A biopsy is a medical procedure that removes cells from the body for examination. Medical professionals may take skin, organs, or other body tissue samples. There are several types of biopsies, including fine-needle aspiration, core needle biopsy, and incisional biopsy.
What are biopsies used for? Medical professionals may perform a biopsy to confirm a diagnosis, determine the cause of a specific condition, or assess whether a treatment works. For example, a biopsy may be used to:
- Check for cancerous cells: A biopsy can be used to check for the presence of cancerous cells, which is often the case when a mass or lump is found during a physical exam or imaging test.
- Determine the type of cancer: There are different types of cancer, and each type responds differently to a treatment. A biopsy can help doctors determine which type of cancer is present to develop an appropriate treatment plan.
- Assess whether treatment is working: A biopsy may also see if cancer treatment, such as chemotherapy or radiation therapy, is working.
- Examine tissue damage caused by an infection: In some cases, a biopsy may examine tissue damage caused by an infection, such as hepatitis.
- Investigate the cause of an organ transplant rejection: A biopsy may investigate the cause of an organ transplant rejection.
- Diagnose a heart condition: A biopsy may also diagnose a heart condition, such as cardiomyopathy.
A biopsy is often the only way to make a definite diagnosis. In some cases, multiple biopsies may be needed.
There are several types of biopsies, including fine-needle aspiration, core needle biopsy, and incisional biopsy.
The type of biopsy performed will depend on the location and nature of the tissue to be sampled. An FNA biopsy can often be performed in a doctor’s office or clinic. A core needle biopsy and incisional biopsy are typically performed in a hospital setting.
Before the procedure, you will be asked to sign a consent form. You may be given a sedative to help you relax. Professionals will cleanse the area of concern with an antiseptic solution, and local anesthesia may be used to numb the area.

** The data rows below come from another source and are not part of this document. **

(** * bevacqua/js: the navigation snippet and the style guide's helpers

    The repository holds a JavaScript style guide (two copies of the
    guide text) and one DOM snippet, [basic.js].  This development
    embeds

    - [basic.js]: the body that binds a click listener to every
      element matched by the selector "nav a" (module [Nav], over the
      document model of module [Dom]);
    - the guide's [once], [format] and [util] examples (modules
      [Once], [Format] and [Util]).

    [basic.js] is the body of an enclosing callback: its last line
    closes a function whose opening line is not part of the file.  The
    body is embedded as [Nav.setup]; "setup" is one run of that body. *)

From Stdlib Require Import ZArith String Ascii List Bool Lia Sorted SpecFloat.
From stdpp Require Import base tactics option list strings gmap.

(** ** The document tree *)

Module Dom.

(** Identity of an element object.  Two elements are the same object
    exactly when their identifiers are equal. *)
Definition node_id := nat.

(** A node is a text node or an element with its local name, its
    [href] attribute when it has one, and its children in tree
    order. *)
#[local] Unset Elimination Schemes.
Inductive node : Type :=
| Text (data : string)
| Element (id : node_id) (localName : string) (href : option string)
          (childNodes : list node).
#[local] Set Elimination Schemes.

(** First [Some] produced by [f] along a list. *)
Definition first_some {A B : Type} (f : A -> option B) : list A -> option B :=
  fix go (l : list A) : option B :=
    match l with
    | [] => None
    | x :: l' => match f x with
                 | Some y => Some y
                 | None => go l'
                 end
    end.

During the procedure, the doctor will insert a needle into the area of concern and withdraw cells or tissue. The doctor will send the sample to a laboratory for examination. The entire procedure usually takes less than 30 minutes.
After the procedure, medical professionals will monitor you for any reactions to the anesthesia. You may experience some soreness and bruise at the biopsy site. These side effects should resolve within a few days.
While biopsies are generally safe, there are certain risks associated with the procedure. These risks include:
- Bleeding: There is a risk of bleeding from the biopsy site. This bleeding may be mild or require medical attention.
- Infection: There is also a risk of infection at the biopsy site. Symptoms of an infection include fever, redness, and swelling.
- Pain: Some people may experience pain or discomfort during or after the procedure.
- Scarring: In some cases, scarring may occur at the biopsy site.
Most people experience no complications after a biopsy. In rare cases, more severe complications may occur, such as:
- Damage to organs or blood vessels
- Excessive bleeding
- Allergic reactions to anesthesia
Before the procedure is performed, you should talk to your doctor about the risks and benefits of a biopsy.